The disassembled assembly

Last month, Wycliffe Germany held its annual Mitgliederversammlung (a.k.a. MV), or “member conference”, which is open to the members who find themselves in Germany at the time. The word Versammlung also means “assembly”. Under the present circumstances, most people around the world are stretching their minds to assimilate the ways in which “assembling” now occurs. This year’s MV was no exception; it was the first time in which the members assembled virtually.

Just as “one does not simply walk into Mordor”, one does not simply hold a video conference with dozens of people. A small group of us began planning and testing the technical aspects of the conference a few weeks in advance. We chose to use the Zoom platform—a little ditty that may be familiar to you now. Roles for the meeting were assigned, and we defined the process for approving motions.

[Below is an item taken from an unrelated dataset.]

Lemma maxZ_list_None l : maxZ_list l = None -> l = [].
Proof. destruct l; simpl; [done|]. by destruct (maxZ_list l). Qed.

My role was to manage the Zoom meeting itself. To prepare, I conducted meetings with myself and my various devices, practicing every step and function. I even objected to some of my own motions. The week before the MV, I hosted practice sessions for members who were unfamiliar with Zoom or who simply wanted to be certain that their device would work well.

On the day of the MV, we started the meeting early to allow time for everyone to join and work out any bugs. The only people in the conference room were the meeting crew, the leadership team, and the members of the executive and advisory boards. Everyone else took part from other conference rooms, apartments on the center, and private homes throughout Germany. For taking the roll and recording votes, I had help from my own lovely assistant, from whom I did not need to keep my distance:

Katherine and I often worked frantically to stay on top of things during the MV.
Photo courtesy of Kai Günther, my boss, who seems to think he can take pictures of his underlings whenever he wants. 😉

The other folks who crewed with us are also lovely people, I might add. In fact, Wycliffe Germany’s full assembly of members, staff, boards, and supporters is an altogether lovely group. We’re especially impressed by the way in which they conduct themselves during these gatherings.

In all, I think we had 106 people attend the conference. As each person or couple connected, the existing participants took note of the newcomers, greeted them, and began chatting. A Zoom full of laughter, smiles, and happy voices was a clear sign that the challenges of the pandemic would not bring this group down.

Most of you reading this didn’t take part in that meeting—or did you? When you pray for us, when you support our ministry financially—you take part in everything that we do. You help us to help them to do what they do—and what they do enables the Gospel and the Kingdom of God to spread and to deepen. Thank you! There’s no virus on earth, now or ever, that’s going to prevent that. May the Lord our God keep you and yours healthy!